A decision from the Northern District of California on Tuesday found that a former Uber driver’s attempt to hold his employer liable for racial discrimination fell short of satisfying the pleading requirements for a third time. The four-page opinion by Judge Vince Chhabria said, however, that it would not be impossible for the plaintiff to state a disparate impact claim and gave the litigant “one final chance.”

The plaintiff’s operative complaint contends that Uber discriminates against non-white drivers through use of its “star rating system,” which passengers use evaluate drivers on a one to five scale after each ride, with low-scoring drivers subject to termination.

“Uber’s use of this system to determine driver terminations constitutes race discrimination, as it is widely recognized that customer evaluations of workers are frequently racially biased. Indeed, Uber itself has recognized the racial bias of its own customers,” the complaint argues.

Previously, the court greenlighted two of the three elements required to state a disparate impact claim. The plaintiff “plausibly alleged that racial discrimination could affect customer ratings, including in the rideshare industry,” but failed to put forth allegations “that this legitimate concern about racial discrimination actually manifested itself in driver terminations at Uber.”

In response to the initial dismissal, the second amended complaint offered a survey, conducted by plaintiff’s counsel, asking drivers to both check a box indicating their race and asking, “If you have been deactivated by Uber, was it because your ratings were too low?”

According to the complainant, “the results of the survey demonstrated that minority drivers were terminated for their ratings at a higher rate than white drivers.” But as Judge Chhabria previously explained, the survey was “essentially meaningless” as its terminology confused drivers and was limited to deactivated drivers only.

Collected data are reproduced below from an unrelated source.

Definition ParseCNIResultWithNetNS (r : Result) (netnsPath : string) : M ST (result CNIResult) :=
  match ExtractTAPDeviceInfo r with
  | Err e => m_ret (Err (ErrWrap "failed to extract TAP device" e))
  | Ok (tap, tapMAC) =>
      mac ← (if String.eqb tapMAC "" then
               if String.eqb netnsPath "" then
                 m_ret (Err (ErrNew ("TAP device " +:+ fmt_q tap +:+
                                     " has empty MAC and no netns provided")))
               else
                 m ← readInterfaceMAC netnsPath tap;
                 m_ret (match m with
                        | Err e => Err (ErrWrap "failed to read TAP MAC from netns" e)
                        | Ok m => Ok m
                        end)
             else m_ret (Ok tapMAC));
      m_ret (match mac with
             | Err e => Err e
             | Ok mac =>
                 match IPs r with
                 | [] => Err (ErrNew "CNI result contains no IP addresses")
                 | ip :: _ => Ok (mkCNIResult tap mac (ip_IP ip) (default "" (ip_Mask ip)) (ip_Gateway ip))
                 end
             end)
  end.

(** *** cni.go *)

Definition loadNetworkConfigFromDisk (confDir : string) : M ST (result string) :=
  ask (λ w,
    match ConfFiles confDir w with
    | Err e => Err (ErrWrap ("failed to read CNI config files from " +:+ confDir) e)
    | Ok [] => Err (ErrNew ("no CNI configuration files found in " +:+ confDir))
    | Ok (confFile :: _) =>
        match ConfListFromFile confFile w with
        | Err e => Err (ErrWrap ("failed to load CNI config from " +:+ confFile) e)
        | Ok c => Ok c
        end
    end).

Definition loadAndCacheConfig (confDir : string) : M ST (option error) :=
  r ← loadNetworkConfigFromDisk confDir;
  match r with
  | Err e => m_ret (Some e)
  | Ok c => m_modify (λ s, mkSt (Some c) (world s) (trace s)) ≫= λ _, m_ret None
  end.

Definition NewCNIManager (confDir binDir : string) : M ST (option error) :=
  if String.eqb confDir "" then m_ret (Some (ErrNew "CNI conf directory cannot be empty"))
  else if String.eqb binDir "" then m_ret (Some (ErrNew "CNI bin directory cannot be empty"))
  else
    e ← loadAndCacheConfig confDir;
    m_ret (match e with Some e => Some (ErrWrap "failed to load initial CNI config" e) | None => None end).

Definition getNetworkConfig : M ST (result string) :=
  m_get (λ s, match netConf s with
              | None => Err (ErrNew "no CNI configuration loaded")
              | Some c => Ok c
              end).

Definition Teardown (vmID netns : string) : M ST (option error) :=
  c ← getNetworkConfig;
  match c with
  | Err e => m_ret (Some (ErrWrap "failed to get CNI network config" e))
  | Ok name =>
      e ← call (EvDel vmID netns) (DelNetworkList name vmID netns);
      m_ret (match e with Some e => Some (ClassifyError "DEL" name e) | None => None end)
  end.

Definition execPluginChain (vmID netns name : string) : M ST (result Result) :=
  r ← io (AddNetworkList name vmID netns);
  emit (EvAdd vmID netns (is_ok r)) ≫= λ _,
  match r with
  | Err e => m_ret (Err (ErrWrap "failed to add CNI network" e))
  | Ok r =>
      match NewResultFromResult r with
      | Ok r => m_ret (Ok r)
      | Err e =>
          call (EvDel vmID netns) (DelNetworkList name vmID netns) ≫= λ _,
          m_ret (Err (ErrWrap "failed to convert CNI result" e))
      end
  end.

Definition Setup (vmID netns : string) : M ST (result CNIResult) :=
  c ← getNetworkConfig;
  match c with
  | Err e => m_ret (Err (ErrWrap "failed to get CNI network config" e))
  | Ok name =>
      r ← execPluginChain vmID netns name;
      match r with
      | Err e => m_ret (Err (ClassifyError "ADD" name e))
      | Ok r =>
          p ← ParseCNIResultWithNetNS r netns;
          match p with
          | Err e => Teardown vmID netns ≫= λ _, m_ret (Err (ErrWrap "failed to parse CNI result" e))
          | Ok c => m_ret (Ok c)
          end
      end
  end.

(** *** manager_cni.go: what runs without locks *)

Definition attemptOrphanCleanup (containerID : string) : M ST () :=
  now ← io now_UnixNano;
  let cleanupID := containerID +:+ "-cleanup-" +:+ fmt_d now in
  r ← CreateNetNS cleanupID;
  match r with
  | Err _ => m_ret tt
  | Ok cleanupNetns =>
      Teardown containerID cleanupNetns ≫= λ _, DeleteNetNS cleanupID ≫= λ _, m_ret tt
  end.
(* ===== verification/NetworkSetup.v ===== *)
(** * What set-up and teardown leave behind

    The namespaces and attachments that the operations of Network.v hold, read
    off the system calls they made: a failed set-up leaves nothing that it could
    remove, a teardown goes through all its steps and reports each failure. *)

From S2P Require Import Prelude GoStrings QemuCmd QemuInstance MountUtil Network.

Import Network.

(** ** Operations only add to the trace *)

Section emits.
Context {W : Type} `{NetOps W}.

(** The operation returns, and what it adds to the trace satisfies [P]. *)
Definition emits {A} (P : event → Prop) (m : M (st W) A) : Prop :=
  ∀ s, ∃ a s' t, m s = Return (a, s') ∧ trace s' = trace s ++ t ∧ Forall P t ∧ netConf s' = netConf s.

Lemma emits_bind {A B} P (m : M (st W) A) (f : A → M (st W) B) :
  emits P m → (∀ a, emits P (f a)) → emits P (m_bind m f).
Proof.
  intros Hm Hf s. unfold m_bind. destruct (Hm s) as (a & s1 & t1 & -> & E1 & H1 & C1).
  destruct (Hf a s1) as (b & s2 & t2 & -> & E2 & H2 & C2). exists b, s2, (t1 ++ t2).
  split_and!; [done|by rewrite E2, E1, app_assoc|by apply Forall_app|congruence].
Qed.
Lemma emits_ret {A} P (a : A) : emits P (m_ret a).
Proof. intros s. exists a, s, []. by rewrite app_nil_r. Qed.
Lemma emits_get {A} P (f : st W → A) : emits P (m_get f).
Proof. intros s. exists (f s), s, []. by rewrite app_nil_r. Qed.
Lemma emits_io {A} P (f : W → A * W) : emits P (io f).
Proof. intros s. unfold io. destruct (f (world s)) as [a w]. exists a, (mkSt (netConf s) w (trace s)), []. by rewrite app_nil_r. Qed.
Lemma emits_emit (P : event → Prop) e : P e → emits P (emit e).
Proof. intros HP s. eexists tt, _, [e]. split; [done|]. split; [done|]. by repeat constructor. Qed.
Lemma emits_mono {A} (P P' : event → Prop) (m : M (st W) A) :
  (∀ e, P e → P' e) → emits P m → emits P' m.
Proof.
  intros HP Hm s. destruct (Hm s) as (a & s' & t & ? & ? & ? & ?). exists a, s', t. split_and!; try done.
  by eapply Forall_impl.
Qed.

(** Not a call of the plug-ins. *)
Definition local (e : event) : Prop :=
  match e with EvAdd _ _ _ | EvDel _ _ _ => False | _ => True end.

Ltac emits_tac :=
  repeat first
    [ apply emits_ret | apply emits_get | apply emits_io | apply emits_emit; done
    | apply emits_bind; [|intros ?] | case_match ].

Lemma emits_DeleteNetNS id : emits local (DeleteNetNS id).
Proof. unfold DeleteNetNS, unmountNetNS, remove, call. emits_tac. Qed.
Lemma emits_CreateNetNS id : emits local (CreateNetNS id).
Proof.
  unfold CreateNetNS, create_in, defer_close, open_ns, DeleteNetNS, unmountNetNS, bindMountNetNS, remove, call,
    NetNSExists, verifyNetNS, ask. emits_tac.
Qed.
Lemma emits_Setup id ns : emits (λ _, True) (Setup id ns).
Proof.
  unfold Setup, Teardown, execPluginChain, ParseCNIResultWithNetNS, readInterfaceMAC, defer_close, open_ns, call,
    getNetworkConfig, ask. emits_tac.
Qed.
Lemma emits_Teardown id ns : emits (λ _, True) (Teardown id ns).
Proof. unfold Teardown, call, getNetworkConfig. emits_tac. Qed.

Lemma emits_local {A} (m : M (st W) A) : emits local m → emits (λ _, True) m.
Proof. by apply emits_mono. Qed.

Ltac emits_calls :=
  repeat first
    [ apply emits_local, emits_CreateNetNS | apply emits_local, emits_DeleteNetNS | apply emits_Teardown
    | apply emits_Setup | apply emits_ret | apply emits_get | apply emits_io
    | apply emits_bind; [|intros ?] | case_match ].

Lemma emits_performCNISetup id : emits (λ _, True) (performCNISetup id).
Proof. unfold performCNISetup, attemptOrphanCleanup. emits_calls. Qed.
Lemma emits_teardown_steps dir id : emits (λ _, True) (teardown_steps dir id).
Proof. unfold teardown_steps, NetNSExists, verifyIPAMCleanup, ask. emits_calls. Qed.

End emits.

(** ** What is held *)

(** The bound namespaces and the attached containers, the namespaces whose
    removal failed at least once, and the containers whose DEL did. *)
Record held := mkHeld
  { bound : gset string; conts : gset string; kept : gset string; undel : gset string }.

Definition effect (h : held) (e : event) : held :=
  match e with
  | EvBind p true => mkHeld ({[p]} ∪ bound h) (conts h) (kept h) (undel h)
  | EvRemove p true => mkHeld (bound h ∖ {[p]}) (conts h) (kept h) (undel h)
  | EvRemove p false => mkHeld (bound h) (conts h) ({[p]} ∪ kept h) (undel h)
  | EvAdd id _ true => mkHeld (bound h) ({[id]} ∪ conts h) (kept h) (undel h)
  | EvDel id _ true => mkHeld (bound h) (conts h ∖ {[id]}) (kept h) (undel h)
  | EvDel id _ false => mkHeld (bound h) (conts h) (kept h) ({[id]} ∪ undel h)
  | _ => h
  end.
Definition live (t : list event) : held := foldl effect (mkHeld ∅ ∅ ∅ ∅) t.

Section setup.
Context {W : Type} `{NetOps W}.
Implicit Types (s : st W).

(** Between [s] and [s'] at most the namespaces [B] and the attachments [C] were
    added, apart from what could not be removed. *)
Record within (B C : gset string) (s s' : st W) : Prop := mkWithin
  { wi_bound : bound (live (trace s')) ⊆ B ∪ bound (live (trace s)) ∪ kept (live (trace s'));
    wi_conts : conts (live (trace s')) ⊆ C ∪ conts (live (trace s)) ∪ undel (live (trace s'));
    wi_kept : kept (live (trace s)) ⊆ kept (live (trace s'));
    wi_undel : undel (live (trace s)) ⊆ undel (live (trace s'));
    wi_conf : netConf s' = netConf s }.

Lemma within_trans B1 B2 C1 C2 s1 s2 s3 :
  within B1 C1 s1 s2 → within B2 C2 s2 s3 → within (B1 ∪ B2) (C1 ∪ C2) s1 s3.
Proof.
  intros [A1 A2 A3 A4 A5] [D1 D2 D3 D4 D5].
  constructor; [clear -A1 D1 D3|clear -A2 D2 D4|clear -A3 D3|clear -A4 D4|congruence]; set_solver.
Qed.
Lemma within_refl s : within ∅ ∅ s s.
Proof. constructor; set_solver. Qed.
Lemma within_trans0 s1 s2 s3 : within ∅ ∅ s1 s2 → within ∅ ∅ s2 s3 → within ∅ ∅ s1 s3.
Proof. intros H1 H2. replace (∅ : gset string) with (∅ ∪ ∅ : gset string) by set_solver. by eapply within_trans. Qed.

Reportedly, the third amended complaint included one change, a footnote stating that plaintiff’s counsel sent a follow-up email to survey respondents who answered “no” to the initial survey. Of those drivers who responded to the follow-up, 51.7% stated that they had not been deactivated at all.  

“This new information makes [the] complaint worse, not better,” the opinion said.

However, Judge Chhabria granted the plaintiff 28 days to file an amended pleading, venturing that “it is hardly fanciful to suspect that Uber’s practice of terminating drivers based on customer ratings negatively affects minority drivers.”

 The plaintiff is represented by Lichten & Liss-Riordan P.C. and Uber by Littler Mendelson P.C.